Katrina Victims Living In
Dark, Eerie New Orleans
By Ellen Wulfhorst

NEW ORLEANS (Reuters) - The city nicknamed the "Big Easy" could now be dubbed the "Big Creepy."
For the handful of people living in hurricane-ravaged homes in the city's most devastated sections, life in dark, desolate silence, with no neighbors to be found, can be unnerving.
"This always was a quiet street, but this is ridiculous," said Charles Broussard, 59, who lives in a rented trailer parked at his Lakeview home, which was submerged under eight feet of water after Hurricane Katrina struck and nearby levees gave way. "At night, it's just me. "
Since the Aug. 29 hurricane and flooding that followed, many neighborhoods, from scenic waterfront on Lake Pontchartrain to the poverty-ridden Lower Ninth Ward, are void of residents, their houses uninhabitable.
Only a fifth of the city's population of half a million has returned, most to areas that did not suffer flood damage and where services have been restored.
But the many neighborhoods that suffered deep flooding remain without power. At night in the hardest-hit areas, where electrical power is still out, lights in a few houses signal that some pioneers are back. Some have successfully maneuvered the arduous task of getting individual wiring reconnected, while others use generators.
Outside, there is utter blackness and quiet, except for the howls of stray dogs, where once there were streetlights, traffic and neighbors.
"When I'm here by myself, I don't feel so safe. I hear things, and I'm constantly looking out the door to see if the gate is locked," said Stacy Andrews, 43, who lives with her husband on the top floor of their flood-damaged home in the Seventh Ward.
"But I'd rather be here with a little light than be somewhere else, imposing on another family," she said. "It's good to be home."
Even in the healthiest parts of the city such as the Garden District and Uptown, which did not flood, residents say they worry about safety and quality of life.
Fewer than half of the city's fire stations are fully up and running. Concern over the department's response capabilities has made some insurance companies reluctant to extend policies to New Orleans homebuyers.
The ranks of the police force, its reputation sullied when officers were accused of looting and desertion in the post-Katrina chaos, have thinned.
Only about 200 hospital beds are available, leaving patients waiting an average of three hours in ambulances before they can be moved inside to emergency rooms, according to the mayor's office.
In the city's most decimated and remote areas, worries about safety are magnified.
"It's scary at night. No neighbors, it's pitch black, it's awful," said Mark Wiltz, who burns a party torch in his Ninth Ward yard at night. The 43-year-old meatcutter has been living in the house doing restoration since October.

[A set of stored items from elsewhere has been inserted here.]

(** * Ruthie voicebot: session relay and state-management engine

    A shallow embedding of the Python sources
      - [app/n8n_client.py]            (action dispatcher),
      - [app/conversation_context.py]  (conversation context),
      - [app/inbound_deepgram.py]      (session registry [TTLDict], telephony relay),
      - [app/tts_sanitizer.py]         (output sanitizer),
      - [app/browser_ws.py]            (browser relay),
    followed by the properties of the specification that concern them.

    Conventions.
      - Python [int] is [Z]; loop counters produced by [range] are [nat].
      - A reading of [datetime.utcnow()] is a [Z]: microseconds since the epoch
        (the resolution of [datetime]); every reading is an explicit argument.
      - Python [str] is [string]; the model covers ASCII text.
      - Logging is not modelled. *)

From Stdlib Require Import ZArith List String Ascii Bool Lia QArith.
From Stdlib Require Import DecimalString Sorted.
Import ListNotations.

Local Open Scope string_scope.
Local Open Scope Z_scope.

(* ===================================================================== *)
(** * Part I: the embedding                                               *)
(* ===================================================================== *)

(** ** Python helpers shared by the modules *)

Module Py.

(** [str(n)] for an [int]. *)
Definition str_of_int (n : Z) : string :=
  NilZero.string_of_int (Z.to_int n).

(** [c.lower()] on one ASCII character. *)
Definition lower_char (c : ascii) : ascii :=
  let n := nat_of_ascii c in
  if ((65 <=? n) && (n <=? 90))%nat then ascii_of_nat (n + 32) else c.

(** [s.lower()] *)
Fixpoint lower (s : string) : string :=
  match s with
  | EmptyString => EmptyString
  | String c s' => String (lower_char c) (lower s')
  end.

(** [s.startswith(p)] *)
Fixpoint startswith (p s : string) : bool :=
  match p, s with
  | EmptyString, _ => true
  | String _ _, EmptyString => false
  | String a p', String b s' => Ascii.eqb a b && startswith p' s'
  end.

(** [needle in hay] *)
Fixpoint contains (needle hay : string) : bool :=
  if startswith needle hay then true
  else match hay with
       | EmptyString => false
       | String _ hay' => contains needle hay'
       end.

(** [any(p(x) for x in xs)] *)
Definition any {A : Type} (p : A -> bool) (xs : list A) : bool := existsb p xs.

(** [s] occurs in [t] as a contiguous block: the meaning of [contains]. *)
Definition occurs_in (s t : string) : Prop :=
  exists before after, t = before ++ s ++ after.

(** [d.append(x)] on a [deque(maxlen=maxlen)]: the oldest items give way. *)
Definition deque_append {A : Type} (maxlen : nat) (d : list A) (x : A) : list A :=
  let d' := (d ++ [x])%list in
  skipn (List.length d' - maxlen) d'.

(** [str.isspace()] on one ASCII character; also the class [\s] of [re]. *)
Definition is_space (c : ascii) : bool :=
  let n := nat_of_ascii c in
  (((9 <=? n) && (n <=? 13)) || ((28 <=? n) && (n <=? 32)))%nat.

(** The class [\d] on ASCII. *)
Definition is_digit (c : ascii) : bool :=
  let n := nat_of_ascii c in ((48 <=? n) && (n <=? 57))%nat.

Definition is_upper (c : ascii) : bool :=
  let n := nat_of_ascii c in ((65 <=? n) && (n <=? 90))%nat.

Definition is_lower (c : ascii) : bool :=
  let n := nat_of_ascii c in ((97 <=? n) && (n <=? 122))%nat.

"I like to leave signs like I'm living here. I'm just hoping police see it and know there's somebody living here," he said. "I pray hard every night, and I keep a gun loaded. It's sad to say, but I have to do it."
An empty neighborhood has its advantages, said Mark Andrews, 42, an electrical contractor living in the Seventh Ward, a neighborhood that was plagued with drug-related crime and violence.

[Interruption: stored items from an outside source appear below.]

(** X8: a text with a line that begins with one of [import], [from],
    [export], [const], [let], [var], [function], [class] followed by white
    space is code in language [javascript]: the first pattern of the list
    wins, also over the later patterns (Python, Java, Go, Rust) that list
    some of the same words. *)
Theorem keyword_line_is_javascript text pre kw sp rest :
  text = pre ++ js kw ++ sp :: rest ->
  endsLine pre = true ->
  In kw ["import"; "from"; "export"; "const"; "let"; "var"; "function";
         "class"] ->
  isSpace sp = true ->
  detectInputType text = {| isCode := true; language := js "javascript" |}.
Proof.
  intros -> Hl Hkw Hsp. unfold detectInputType.
  cbn [codePatterns firstSignature].
  rewrite testMultiline_line; [reflexivity|assumption|].
  cbn [p_ci p_re seqs fold_right rmatch].
  apply rmatch_alts with (r := lit (js kw)).
  - unfold words. apply in_map_iff. now exists kw.
  - rewrite rmatch_lit, litPrefix_refl, skipn_exact.
    unfold spaces. cbn [rmatch]. rewrite Hsp.
    apply ScoreFacts.starGreedy_total. discriminate.
Qed.

Lemma keyword_line_is_javascript_witness :
  detectInputType (unlines ["# a Python module"; "import os"; "print(1)"])
  = {| isCode := true; language := js "javascript" |}.
Proof.
  apply (@keyword_line_is_javascript _
           (js "# a Python module" ++ [LF]) "import" 32%N
           (js "os" ++ [LF] ++ js "print(1)")).
  - vm_compute. reflexivity.
  - vm_compute. reflexivity.
  - now left.
  - reflexivity.
Defined.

While detailed crime statistics in New Orleans are hard to come by, the city's murder rate dropped a whopping 20 percent in 2005 compared to a year earlier, when it had the highest murder rate in the United States.
"This neighborhood was in a downward spiral," Andrews said. "But with the neighborhood empty, it's real quiet and peaceful. That's the upside.
"The downside is the eeriness of being the only person in the neighborhood," he said.
Despite calls by city leaders, particularly Mayor Ray Nagin, for New Orleans residents to come home and start rebuilding, that eeriness may just get in the way.
"I want to go back, but I'm scared," said Antoine Shropshire, a 41-year-old truck driver visiting his house in the Ninth Ward. "There's no people. It's creepy here. It's too weird.
"You don't see anyone you know any more. If I sit too long, it brings tears when I think about what it'll take to get it back around."